Und wenn wir als Teeleute das Jahr nach dem chinesisch- altjapanischen Kalender einteilen, dann beginnt das neue Jahr des Tigers ohnehin erst am 14. Februar, wenn auch in Japan seit der Meiji-Reform der westliche Kalender beginnt. Der Einfachheit halber übernimmt man die Feste des alten (Mond-)Kalenders auf den neuen westlichen Kalender. Nach moderner japanischer Auffassung hat also das Jahr des Tigers schon begonnen (oder doch noch nicht so ganz richtig?).

Der Tiger ist wesentlich bewegter, als der Büffel (oder Ochse, wie wir meistens sagen). Während das Jahr 2009 vom trägen Büffel dominiert wurde, der Zähigkeit, Disziplin und Geduld verlangt, sprüht das Jahr des Metall Tigers nur so vor Energie und Abenteuerlust. Entsprechend unruhig werden die Zeiten sein, die da auf uns zukommen. Ganz besonders wohl fühlt sich in diesem Jahr der Drache, dem die Langsamkeit des Büffels schon ziemlich auf die Nerven gegangen ist.

Tiger und Drache sind nach der alten chinesischen alchemistischen Auffassung ein ideales Paar. Der Tiger ist die Energie, die erdet, der Drache fliegt hoch auf in den Himmel, so ergänzen sich beide auf ideale Weise. Auch in der chinesischen Medizin spielt das Paar eine große Rolle. Der weiße Tiger steht für die wässrige Yin-Energie der linken Niere, der grüne Drache für die feurige Yang-Energie der rechten Niere. Wenn beide in Harmonie sind, ist der Mensch gesund. Der Mönch Eisai hatte den pulverisierten grünen Tee als Medizin aus China mitgebracht und er schrieb ein Buch über das Teetrinken und die Gesundheit. Er pries den grünen Tee als Wundermittel für die Gesundheit. In dem von ihm gegründeten Tempel Kenninji in Kyōto hängt heute noch neben seinem Bild links und rechts je eine Hängerolle mit einem Tiger und einem Drachen.

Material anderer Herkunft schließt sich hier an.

Lemma nvnet_set_link_status_inv s down now : nvnet_inv s ->
  safe nvnet_inv (nvnet_set_link_status (s <| link_down := down |>) now).
Proof.
  intros I. assert (wf (s <| link_down := down |>)) as W by (destruct I as [[] _]; by constructor).
  assert (quiet s (s <| link_down := down |>)) as Q by (by apply quiet_other).
  assert (quiet s (restart_autoneg (s <| link_down := down |>) now)) as Q'
    by (apply quiet_other; [destruct I as [[] _]; by constructor | done ..]).
  unfold nvnet_set_link_status. run. by eapply quiet_inv.
Qed.

Lemma phy_reg_write_quiet s r v : wf s -> 0 <= r -> safe (quiet s) (phy_reg_write s r v).
Proof.
  intros W Hr. unfold phy_reg_write. destruct (Z.ltb_spec r (zlen (phy_regs s))); [| by apply quiet_refl].
  rewrite wr_ok by lia. rewrite ok_bind. apply quiet_other; [| done ..]. destruct W. constructor; try done.
  cbn. by rewrite length_insert.
Qed.

Lemma phy_reg_read_safe s r : wf s -> 0 <= r -> safe (fun _ => True) (phy_reg_read s r).
Proof.
  intros W Hr. unfold phy_reg_read. destruct (Z.ltb_spec r (zlen (phy_regs s))); [| done].
  by rewrite rd_nthZ by lia.
Qed.
#[local] Hint Resolve phy_reg_write_quiet phy_reg_read_safe : nvnet.
#[local] Hint Extern 1 (0 <= _ mod _) => apply Z.mod_pos_bound : nvnet.

Lemma mdio_read_quiet s : wf s -> safe (quiet s) (mdio_read s).
Proof.
  intros. unfold mdio_read. eapply safe_bind; [by apply get_reg_eq |]. intros a _. cbv zeta.
  eapply (safe_bind (fun _ => True)); [| intros; run].
  destruct (_ =? _); [| done]. apply phy_reg_read_safe; [done |]. by apply Z.mod_pos_bound.
Qed.
Definition output_callback s (avail : Z) : outcome (USBXBLCState B) :=
  if fifo8_num_used (out_fifo s) <? XBLC_MAX_PACKET then
    b ← silence_loop (S (Z.to_nat avail)) (backend s) avail;
    Ok (s <| backend := b |>)
  else
    '(f, b) ← speaker_loop (Z.to_nat (fifo8_num_used (out_fifo s))) (out_fifo s) (backend s) avail;
    Ok (s <| out_fifo := f |> <| backend := b |>).

(** The first loop of [input_callback]; the flag says that it left the function. *)
Fixpoint microphone_loop (fuel : nat) s (avail : Z) : outcome (USBXBLCState B * Z * bool) :=
  if negb ((avail >? 0) && negb (fifo8_is_full (in_fifo s))) then Ok (s, avail, false) else
  match fuel with
  | O => NoFuel
  | S fuel =>
      let max_len := Z.min XBLC_MAX_PACKET (fifo8_num_free (in_fifo s)) in
      let '(b, data) := AUD_read (backend s) max_len in
      let processed := zlen data in
      packet ← blit (in_packet s) 0 data;
      let avail := avail - processed in
      f ← fifo8_push_all (in_fifo s) packet processed;
      let s := s <| backend := b |> <| in_packet := packet |> <| in_fifo := f |> in
      if processed <? max_len then Ok (s, avail, true) else microphone_loop fuel s avail
  end.

(** The second loop, which throws away what the backend still holds. *)
Fixpoint flush_loop (fuel : nat) s (avail : Z) : outcome (USBXBLCState B) :=
  if negb (avail >? 0) then Ok s else
  match fuel with
  | O => NoFuel
  | S fuel =>
      let '(b, data) := AUD_read (backend s) XBLC_MAX_PACKET in
      let processed := zlen data in
      packet ← blit (in_packet s) 0 data;
      let s := s <| backend := b |> <| in_packet := packet |> in
      let avail := avail - processed in
      if processed =? 0 then Ok s else flush_loop fuel s avail
  end.

Definition input_callback s (avail : Z) : outcome (USBXBLCState B) :=
  '(s, avail, left_) ← microphone_loop (Z.to_nat (fifo8_num_free (in_fifo s))) s avail;
  if left_ : bool then Ok s else flush_loop (Z.to_nat avail) s avail.

Definition xblc_audio_stream_init s (rate : Z) : USBXBLCState B :=
  s <| in_fifo := fifo8_reset (in_fifo s) |> <| out_fifo := fifo8_reset (out_fifo s) |>
    <| stream := Some rate |>.

(** [handled] says that the generic descriptor code took the request. *)
Definition usb_xblc_handle_control s (handled : bool) (request value index : Z) : outcome (USBXBLCState B) :=
  if handled then Ok s else
  if request =? VendorInterfaceOutRequest .| USB_REQ_SET_FEATURE then
    if index =? XBLC_SET_SAMPLE_RATE then
      let rate := value .& 0xFF in
      c_assert (rate <? zlen xblc_sample_rates);;
      r ← rd xblc_sample_rates rate;
      let s := s <| sample_rate := r |> in
      Ok (xblc_audio_stream_init s (sample_rate s))
    else if index =? XBLC_SET_AGC then
      Ok (s <| auto_gain_control := if negb (value =? 0) then 1 else 0 |>)
    else AssertFail
  else AssertFail.

(** The FIFO may give its bytes in several pieces. *)
Fixpoint mic_copy_loop (fuel : nat) (f : Fifo8) (p : USBPacket) (to_process : Z) : outcome (Fifo8 * USBPacket) :=
  if to_process =? 0 then Ok (f, p) else
  match fuel with
  | O => NoFuel
  | S fuel =>
      '(packet, chunk_len, f) ← fifo8_pop_bufptr f to_process;
      src ← slice (fifo_data f) packet chunk_len;
      '(p, _) ← usb_packet_copy p (Buffer src) chunk_len;
      mic_copy_loop fuel f p (u32 (to_process - chunk_len))
  end.
(** ** Reports *)

Definition update_output (s : USBXIDGamepadState) (h : host) : outcome host :=
  if test_mode h then Ok h else
  match bound h with
  | None => AssertFail
  | Some state =>
      Ok (h <| bound := Some (state <| rumble_l := left_actuator_strength (out_state s) |>
                                    <| rumble_r := right_actuator_strength (out_state s) |>) |>)
  end.

Definition button_map_analog : list (Z * Z) :=
  [(GAMEPAD_A, CONTROLLER_BUTTON_A); (GAMEPAD_B, CONTROLLER_BUTTON_B); (GAMEPAD_X, CONTROLLER_BUTTON_X);
   (GAMEPAD_Y, CONTROLLER_BUTTON_Y); (GAMEPAD_BLACK, CONTROLLER_BUTTON_BLACK);
   (GAMEPAD_WHITE, CONTROLLER_BUTTON_WHITE)].

Definition button_map_binary : list (Z * Z) :=
  [(GAMEPAD_BACK, CONTROLLER_BUTTON_BACK); (GAMEPAD_START, CONTROLLER_BUTTON_START);
   (GAMEPAD_LEFT_THUMB, CONTROLLER_BUTTON_LSTICK); (GAMEPAD_RIGHT_THUMB, CONTROLLER_BUTTON_RSTICK);
   (GAMEPAD_DPAD_UP, CONTROLLER_BUTTON_DPAD_UP); (GAMEPAD_DPAD_DOWN, CONTROLLER_BUTTON_DPAD_DOWN);
   (GAMEPAD_DPAD_LEFT, CONTROLLER_BUTTON_DPAD_LEFT); (GAMEPAD_DPAD_RIGHT, CONTROLLER_BUTTON_DPAD_RIGHT)].

Definition BUTTON_MASK (button : Z) : Z := 1 ≪ (button - GAMEPAD_DPAD_UP).

Definition update_input (s : USBXIDGamepadState) (h : host) : outcome USBXIDGamepadState :=
  if test_mode h then Ok s else
  match bound h with
  | None => AssertFail
  | Some state =>
      analog ← mfor button_map_analog (fun '(button, mask) l =>
                 wr l button (if flag (buttons state) mask then 0xff else 0)) (bAnalogButtons (in_state s));
      w ← mfor button_map_binary (fun '(button, mask) w =>
            Ok (if flag (buttons state) mask then w .| BUTTON_MASK button else w)) 0;
      lt ← rd (axis state) CONTROLLER_AXIS_LTRIG;
      analog ← wr analog GAMEPAD_LEFT_TRIGGER (u8 (lt ≫ 7));
      rt ← rd (axis state) CONTROLLER_AXIS_RTRIG;
      analog ← wr analog GAMEPAD_RIGHT_TRIGGER (u8 (rt ≫ 7));
      lx ← rd (axis state) CONTROLLER_AXIS_LSTICK_X;
      ly ← rd (axis state) CONTROLLER_AXIS_LSTICK_Y;
      rx ← rd (axis state) CONTROLLER_AXIS_RSTICK_X;
      ry ← rd (axis state) CONTROLLER_AXIS_RSTICK_Y;
      Ok (s <| in_state := (in_state s) <| bAnalogButtons := analog |> <| wButtons := w |>
                             <| sThumbLX := lx |> <| sThumbLY := ly |> <| sThumbRX := rx |> <| sThumbRY := ry |> |>)
  end.
(* ===== verification/Adpcm.v ===== *)
(** * The ADPCM decoder (hw/xbox/mcpx/apu/vp/adpcm.h)

    [adpcm_decode_block] decodes one block of 4-bit ADPCM, one or two channels
    interleaved by words, into interleaved 16-bit samples. The theorem relates its
    pointer arithmetic to a decoder that runs each channel's nibbles through the
    predictor on its own, and says exactly how much room the output needs. *)

From stdpp Require Import base numbers list.
From Stdlib Require Import ZArith Lia.
From S2P Require Import Prelude.

Definition step_table : list Z :=
  [7; 8; 9; 10; 11; 12; 13; 14;
   16; 17; 19; 21; 23; 25; 28; 31;
   34; 37; 41; 45; 50; 55; 60; 66;
   73; 80; 88; 97; 107; 118; 130; 143;
   157; 173; 190; 209; 230; 253; 279; 307;
   337; 371; 408; 449; 494; 544; 598; 658;
   724; 796; 876; 963; 1060; 1166; 1282; 1411;
   1552; 1707; 1878; 2066; 2272; 2499; 2749; 3024;
   3327; 3660; 4026; 4428; 4871; 5358; 5894; 6484;
   7132; 7845; 8630; 9493; 10442; 11487; 12635; 13899;
   15289; 16818; 18500; 20350; 22385; 24623; 27086; 29794;
   32767].

Definition index_table : list Z := [-1; -1; -1; -1; 2; 4; 6; 8].

Definition CLIP (data min max : Z) : Z := if data >? max then max else if data <? min then min else data.

(** One nibble: the predictor [pcm] and the step index [ix] before and after. *)
Definition decode_nibble (p : Z * Z) (nib : Z) : outcome (Z * Z) :=
  let '(pcm, ix) := p in
  step ← rd step_table ix;
  let delta := step ≫ 3 in
  let delta := if flag nib 1 then delta + (step ≫ 2) else delta in
  let delta := if flag nib 2 then delta + (step ≫ 1) else delta in
  let delta := if flag nib 4 then delta + step else delta in
  let delta := if flag nib 8 then - delta else delta in
  let pcm := pcm + delta in
  d ← rd index_table (nib .& 0x7);
  let ix := ix + d in
  let ix := CLIP ix 0 88 in
  let pcm := CLIP pcm (-32768) 32767 in
  Ok (pcm, ix).

(** The predictors of the channels, the output and the position in the input. *)
Record decoder := mkDecoder { preds : list (Z * Z); outbuf : list Z; inpos : Z }.

#[export] Instance eta_decoder : Eta decoder := fun s => mkDecoder (preds s) (outbuf s) (inpos s).

(** The header of one channel; the predictors become [None] where the function
    returns 0. There are two places for predictors. *)
Definition read_header (inbuf : list Z) (ch : Z) (st : list Z * option (list (Z * Z)))
    : outcome (list Z * option (list (Z * Z))) :=
  match st with
  | (out, None) => Ok (out, None)
  | (out, Some ps) =>
      b0 ← rd inbuf (4 * ch);
      b1 ← rd inbuf (4 * ch + 1);
      b2 ← rd inbuf (4 * ch + 2);
      b3 ← rd inbuf (4 * ch + 3);
      let pcm := sext 16 (b0 .| (b1 ≪ 8)) in
      let ix := sext 8 b2 in
      if 2 <=? ch then Undef else
      out ← wr out ch pcm;
      if (ix <? 0) || (ix >? 88) || negb (b3 =? 0) then Ok (out, None) else Ok (out, Some (ps ++ [(pcm, ix)]))
  end.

Der Zenmeister Sengai Shibayama hat das Paar Tiger und Drache auf seine unnachahmliche, fast kindliche Weise gemalt. Dazu hat er geschrieben: "Ein Tiger? Eine Katze?" Und: "Was ist das? Wenn du es einen Drachen nennst, lachen die Leute. Und ich lache mit!"

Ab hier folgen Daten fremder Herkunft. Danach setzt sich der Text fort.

Lemma next_voice_ne d v off mask x u : voices_ok d -> voice_word v off -> 0 <= u < MCPX_HW_MAX_VOICES ->
  u <> v \/ off <> NV_PAVS_VOICE_TAR_PITCH_LINK -> next_voice (voice_set_mask d v off mask x) u = next_voice d u.
Proof using All.
  intros Hd Hv Hu Hne. unfold next_voice, voice_get_mask.
  fold (word (voice_set_mask d v off mask x) u NV_PAVS_VOICE_TAR_PITCH_LINK).
  rewrite word_set_ne by word_side. done.
Qed.

(** A link shares its word with the pitch. *)
Lemma pitch_of_link d v x u : voices_ok d -> 0 <= v < MCPX_HW_MAX_VOICES -> 0 <= u < MCPX_HW_MAX_VOICES ->
  pitch_of (voice_set_mask d v NV_PAVS_VOICE_TAR_PITCH_LINK NV_PAVS_VOICE_TAR_PITCH_LINK_NEXT_VOICE_HANDLE x) u = pitch_of d u.
Proof using All.
  intros Hd Hv Hu. apply get_set_ne; [done | by apply link_word | by apply link_word | done | done | by do 2 right].
Qed.

(** What [voice_on_link] leaves alone: of the voices, all but the links of [h] and of
    the antecedent [a]. *)
Record relinked (h : Z) (a : option Z) d d' : Prop := {
  rl_rest : exists m r, d' = d <| mem := m |> <| regs := r |>;
  rl_ok : voices_ok d';
  rl_regs : forall r, r ∉ (voice_list_regs.*1.*1 : list Z) -> rget (regs d') r = rget (regs d) r;
  rl_words : forall v off, voice_word v off -> off <> NV_PAVS_VOICE_TAR_PITCH_LINK \/ v <> h /\ a <> Some v ->
    word d' v off = word d v off;
  rl_pitch : forall v, 0 <= v < MCPX_HW_MAX_VOICES -> pitch_of d' v = pitch_of d v
}.

(** The registers of a list are not among those that say where the voices are. *)
Lemma top_reg_ne (j : nat) (r : Z * Z * Z) : voice_list_regs !! j = Some r ->
  r.1.1 <> NV_PAPU_VPVADDR /\ r.1.1 ∈ (voice_list_regs.*1.*1 : list Z).
Proof using.
  intros Hj. split; [| by apply list_elem_of_fmap_2, list_elem_of_fmap_2, (list_elem_of_lookup_2 _ j)].
  destruct j as [|[|[|j]]]; by simplify_eq/=.
Qed.
(** An active one is queued and its lock taken. *)
Lemma walk_enqueue n d v :
  zlen (queue d) < MCPX_HW_MAX_VOICES -> 0 <= v -> voice_spinlocks d !! Z.to_nat v = Some false -> unlocked d v ->
  exists d', voice_work_enqueue d v n = Ok d' /\ walked [mkItem v n] [] d d' /\
    (forall r, 0x2000 <= r -> rget (regs d') r = rget (regs d) r).
Proof using.
  intros Hq Hv Hs Hu. unfold voice_work_enqueue. rewrite c_assert_true by (by apply Z.ltb_lt).
  cbn [mbind outcome_bind]. unfold voice_work_acquire_voice_lock_for_processing, spin_lock.
  set (d1 := d <| queue := _ |>). change (voice_spinlocks d1) with (voice_spinlocks d).
  change (is_voice_locked d1 v) with (is_voice_locked d v).
  assert (Hr : rd (voice_spinlocks d) v = Ok false) by (unfold rd; destruct (Z.ltb_spec v 0); [lia | by rewrite Hs]).
  rewrite Hr. cbn [mbind outcome_bind]. apply lookup_lt_Some in Hs. rewrite wr_ok by lia. cbn [mbind outcome_bind].
  rewrite Hu. cbn [mbind outcome_bind]. eexists. split; [reflexivity |].
  split; [split; done | done].
Qed.

Definition active_of d (l : list Z) : list Z := filter (fun v => is_active d v = true) l.
Definition idle_of d (l : list Z) : list Z := filter (fun v => is_active d v = false) l.

Lemma parts_of_ext d d' l : (forall v, is_active d' v = is_active d v) ->
  active_of d' l = active_of d l /\ idle_of d' l = idle_of d l.
Proof using. intros Ha. split; apply list_filter_iff; intros v; by rewrite Ha. Qed.

Lemma parts_of_cons n d v l :
  items n (active_of d (v :: l)) = (if is_active d v then [mkItem v n] else []) ++ items n (active_of d l) /\
  idle_of d (v :: l) = (if is_active d v then [] else [v]) ++ idle_of d l.
Proof using. unfold active_of, idle_of. rewrite !filter_cons. by destruct (is_active d v). Qed.

(** What the walk of one list needs of the state: inactive voices are wanted, active
    ones free and few enough. *)
Record walkable (l : list Z) d : Prop := {
  wa_idle : Forall (fun v => is_active d v = false ->
    flag (rget (regs d) NV_PAPU_FETFORCE1) NV_PAPU_FETFORCE1_SE2FE_IDLE_VOICE = true) l;
  wa_free : Forall (fun v => is_active d v = true ->
    voice_spinlocks d !! Z.to_nat v = Some false /\ unlocked d v) l;
  wa_room : zlen (queue d) + zlen (filter (fun v => is_active d v = true) l) <= MCPX_HW_MAX_VOICES
}.

Lemma walked_views work idle d d' v : walked work idle d d' -> next_voice d' v = next_voice d v /\ is_active d' v = is_active d v.
Proof using.
  intros [Hm _ _ _ Hr _]. assert (E : voice_addr d' v = voice_addr d v).
  { unfold voice_addr. rewrite Hr; [done |]. unfold walk_regs. rewrite !not_elem_of_cons. repeat split; try done.
    apply not_elem_of_nil. }
  unfold next_voice, is_active, voice_get_mask. by rewrite Hm, E.
Qed.

Lemma lookup_take_locks l locks (i : nat) : (forall v, v ∈ l -> Z.to_nat v <> i) -> take_locks l locks !! i = locks !! i.
Proof using.
  revert locks. induction l as [|v l IH]; intros locks Hi; [done |].
  change (take_locks (v :: l) locks) with (take_locks l (<[Z.to_nat v := true]> locks)).
  rewrite IH by (intros u Hu; apply Hi, elem_of_cons; by right).
  apply list_lookup_insert_ne, Hi, elem_of_cons. by left.
Qed.

(** The rest of a list stays walkable. *)
Lemma walkable_rest n v l d d' :
  walkable (v :: l) d -> NoDup (v :: l) -> (forall u, u ∈ v :: l -> 0 <= u) ->
  walked (if is_active d v then [mkItem v n] else []) (if is_active d v then [] else [v]) d d' -> walkable l d'.
Proof using.
  intros [Hi Hf Hr] [Hvl _]%NoDup_cons Hpos Hw. pose proof Hw as [_ Hl Hq Hs Hregs _].
  assert (Hact : forall u, is_active d' u = is_active d u) by (intros u; apply (walked_views _ _ _ _ u Hw)).
  apply Forall_cons in Hi as [_ Hi], Hf as [_ Hf]. split.
  - eapply Forall_impl; [exact Hi |]. intros u Hu. rewrite Hact, Hregs; [exact Hu |].
    unfold walk_regs. rewrite !not_elem_of_cons. repeat split; try done. apply not_elem_of_nil.
  - apply Forall_forall. intros u Hu Ha. rewrite Hact in Ha. rewrite Forall_forall in Hf.
    destruct (Hf u Hu Ha) as [Hsu Huu]. split.
    + rewrite Hs, lookup_take_locks; [done |]. intros x Hx. destruct (is_active d v); [| by apply not_elem_of_nil in Hx].
      cbn in Hx. apply list_elem_of_singleton in Hx as ->.
      assert (0 <= u) by (apply Hpos, elem_of_cons; by right). assert (0 <= v) by (apply Hpos, elem_of_cons; by left).
      intros E. apply Hvl. by replace v with u by lia.
    + unfold unlocked, is_voice_locked in *. by rewrite Hl.
  - rewrite Hq, length_app. rewrite filter_cons in Hr.
    rewrite (list_filter_iff _ (fun u => is_active d u = true)) by (intros u; by rewrite Hact).
    destruct (is_active d v), (decide _); try done; cbn in *; lia.
Qed.

(** The current and next registers of a list are different, and both may change. *)
Lemma list_regs_ok (j : nat) (top current next : Z) : voice_list_regs !! j = Some (top, current, next) ->
  current <> next /\ current ∈ walk_regs /\ next ∈ walk_regs /\ top ∉ walk_regs.
Proof using.
  intros Hj. destruct j as [|[|[|j]]]; simplify_eq/=; (split; [done |]); repeat split;
    apply (bool_decide_unpack _); reflexivity.
Qed.

Lemma list_reg_high (j : nat) (top current next : Z) : voice_list_regs !! j = Some (top, current, next) ->
  0x2000 <= current /\ 0x2000 <= next.
Proof using. intros Hj. destruct j as [|[|[|j]]]; by simplify_eq/=. Qed.

(** One voice of the walk. *)
Lemma walk_voice n v l d : 0 <= v -> walkable (v :: l) d ->
  exists d', (if voice_get_mask d v NV_PAVS_VOICE_PAR_STATE NV_PAVS_VOICE_PAR_STATE_ACTIVE_VOICE =? 0
              then fe_method d SE2FE_IDLE_VOICE v else voice_work_enqueue d v n) = Ok d' /\
    walked (if is_active d v then [mkItem v n] else []) (if is_active d v then [] else [v]) d d' /\
    (forall r, 0x2000 <= r -> rget (regs d') r = rget (regs d) r).
Proof using.
  intros Hv [Hi Hf Hr]. apply Forall_cons in Hi as [Hi _], Hf as [Hf _]. rewrite filter_cons in Hr.
  unfold is_active in *. destruct (Z.eqb_spec (voice_get_mask d v NV_PAVS_VOICE_PAR_STATE
    NV_PAVS_VOICE_PAR_STATE_ACTIVE_VOICE) 0); cbn [negb] in *.
  - by apply walk_idle, Hi.
  - destruct (Hf eq_refl) as [Hs Hu]. destruct (decide _) as [_|]; [| done]. cbn in Hr.
    apply walk_enqueue; [lia | done..].
Qed.

Lemma walkable_reg l d r x : r ∈ walk_regs -> 0x2000 <= r -> walkable l d -> walkable l (d <| regs := rset (regs d) r x |>).
Proof using.
  intros Hr Hhigh [Hi Hf Hroom]. set (d1 := d <| regs := _ |>).
  assert (W : walked [] [] d d1) by by apply walked_reg.
  assert (Ha : forall u, is_active d1 u = is_active d u) by (intros u; apply (walked_views _ _ _ _ u W)).
  split.
  - eapply Forall_impl; [exact Hi |]. intros u Hu. rewrite Ha, (w_regs _ _ _ _ W); [exact Hu |].
    unfold walk_regs. rewrite !not_elem_of_cons. repeat split; try done. apply not_elem_of_nil.
  - eapply Forall_impl; [exact Hf |]. intros u Hu. by rewrite Ha.
  - by rewrite (list_filter_iff _ (fun u => is_active d u = true)) by (intros u; by rewrite Ha).
Qed.

(** The walk over one list queues its active voices, in order, and reports the others. *)
Lemma list_loop_spec (j : nat) top current next n l : voice_list_regs !! j = Some (top, current, next) ->
  forall rounds d, chain (next_voice d) (rget (regs d) current) l -> walkable l d -> (length l <= rounds)%nat ->
  exists d', list_loop rounds d n current next = Ok d' /\ walked (items n (active_of d l)) (idle_of d l) d d'.
Proof using.
  intros Hj. destruct (list_regs_ok j _ _ _ Hj) as (Hcn & Hcur & Hnext & _). destruct (list_reg_high j _ _ _ Hj) as [Hch Hnh].
  induction l as [|v l IH]; intros rounds d Hc Hw Hlen.
  { exists d. cbn in Hc. destruct rounds; cbn [list_loop]; rewrite Hc;
      (split; [reflexivity | apply walked_refl]). }
  destruct rounds as [|rounds]; [cbn in Hlen; lia |]. cbn [list_loop].
  pose proof (chain_NoDup _ _ _ Hc) as Hnd. pose proof (fun u => chain_range _ _ _ u Hc) as Hrange.
  pose proof Hc as (Hcv & Hv & Hrest). rewrite Hcv.
  destruct (Z.eqb_spec v NO_VOICE); [lia |]. rewrite (Z.mod_small v) by lia. cbv zeta. fold (next_voice d v).
  set (d1 := d <| regs := rset (regs d) next (next_voice d v) |>).
  assert (W1 : walked [] [] d d1) by by apply walked_reg.
  destruct (walk_voice n v l d1) as (d2 & -> & W2 & Hr2); [lia | by apply walkable_reg |]. cbn [mbind outcome_bind].
  set (d3 := d2 <| regs := _ |>). assert (W3 : walked [] [] d2 d3) by by apply walked_reg.
  assert (Hact : is_active d1 v = is_active d v) by apply (walked_views _ _ _ _ v W1). rewrite Hact in W2.
  assert (W : walked (if is_active d v then [mkItem v n] else []) (if is_active d v then [] else [v]) d d3).
  { pose proof (walked_trans _ _ _ _ _ _ _ (walked_trans _ _ _ _ _ _ _ W1 W2) W3) as W. by rewrite !app_nil_r in W. }
  destruct (IH rounds d3) as (d' & Hrun & W').
  - assert (rget (regs d3) current = next_voice d v) as ->.
    { unfold d3. cbn. rewrite rget_rset_eq, Hr2 by done.
      unfold d1. cbn. by rewrite rget_rset_eq. }
    eapply chain_ext; [| exact Hrest]. intros u _. apply (walked_views _ _ _ _ u W).
  - eapply walkable_rest; [exact Hw | exact Hnd | | exact W]. intros u Hu. by apply Hrange.
  - cbn in Hlen. lia.
  - exists d'. split; [done |]. destruct (parts_of_ext d d3 l) as [Hpa Hpi]; [intros u; apply (walked_views _ _ _ _ u W) |].
    rewrite Hpa, Hpi in W'. destruct (parts_of_cons n d v l) as [-> ->]. by eapply walked_trans.
Qed.

End Frame.

Section FrameTheorem.

Context {M : Type} `{DmaMemory M}.

Implicit Types d : VPState M.

(** What a frame needs: every inactive voice in a list may trap, every active one is
    unlocked, and no active voice is in the lists twice. *)
Record frame_ready d (l : list Z) : Prop := {
  fr_idle : forall v, v ∈ l -> is_active d v = false ->
    flag (rget (regs d) NV_PAPU_FETFORCE1) NV_PAPU_FETFORCE1_SE2FE_IDLE_VOICE = true;
  fr_unlocked : forall v, v ∈ l -> is_active d v = true -> unlocked d v;
  fr_once : NoDup (active_of d l);
  fr_range : forall v, v ∈ l -> 0 <= v < MCPX_HW_MAX_VOICES
}.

Wie dem auch sei, das Jahr des Tigers scheint für das Myoshinan Dōjo ziemlich bewegt zu werden.
Derzeit sind wir dabei, zwei Japanreisen vorzubereiten, eine im Frühjahr, eine im Herbst. Dabei kommt es sehr gelegen, dass derzeit in 3-Sat eine Serie über Japan läuft, die viele verschiedene Aspekte dieses fernen und doch so nahen Landes zeigt. Gestern kam wieder einmal der Film über den Marathonmönch, der auf dem heiligen Berg Hiei Nacht für Nacht 30 Kilometer zurücklegt, unterbrochen nur von Gebeten und Mudras, die er an bestimmten Stellen verrichtet. Das weckt Erinnerungen an unsere letzte Japanreise, wo wir dem Mönch am Stadrand von Kyoto begegnet sind. Das war eine besonders glückliche Fügung, denn er verläßt nur ein einziges Mal im Jahr seinen Berg um durch Kyoto zu ziehen. Wer weiß, vielleicht begegnen wir ihm wieder einmal?

Für die Japanreise im Frühjahr ist keine Anmeldung mehr möglich. Aber wer an der Herbstreise nach Japan in Ende Oktober / Anfang November interessiert ist, sollte sich so bald wie möglich melden.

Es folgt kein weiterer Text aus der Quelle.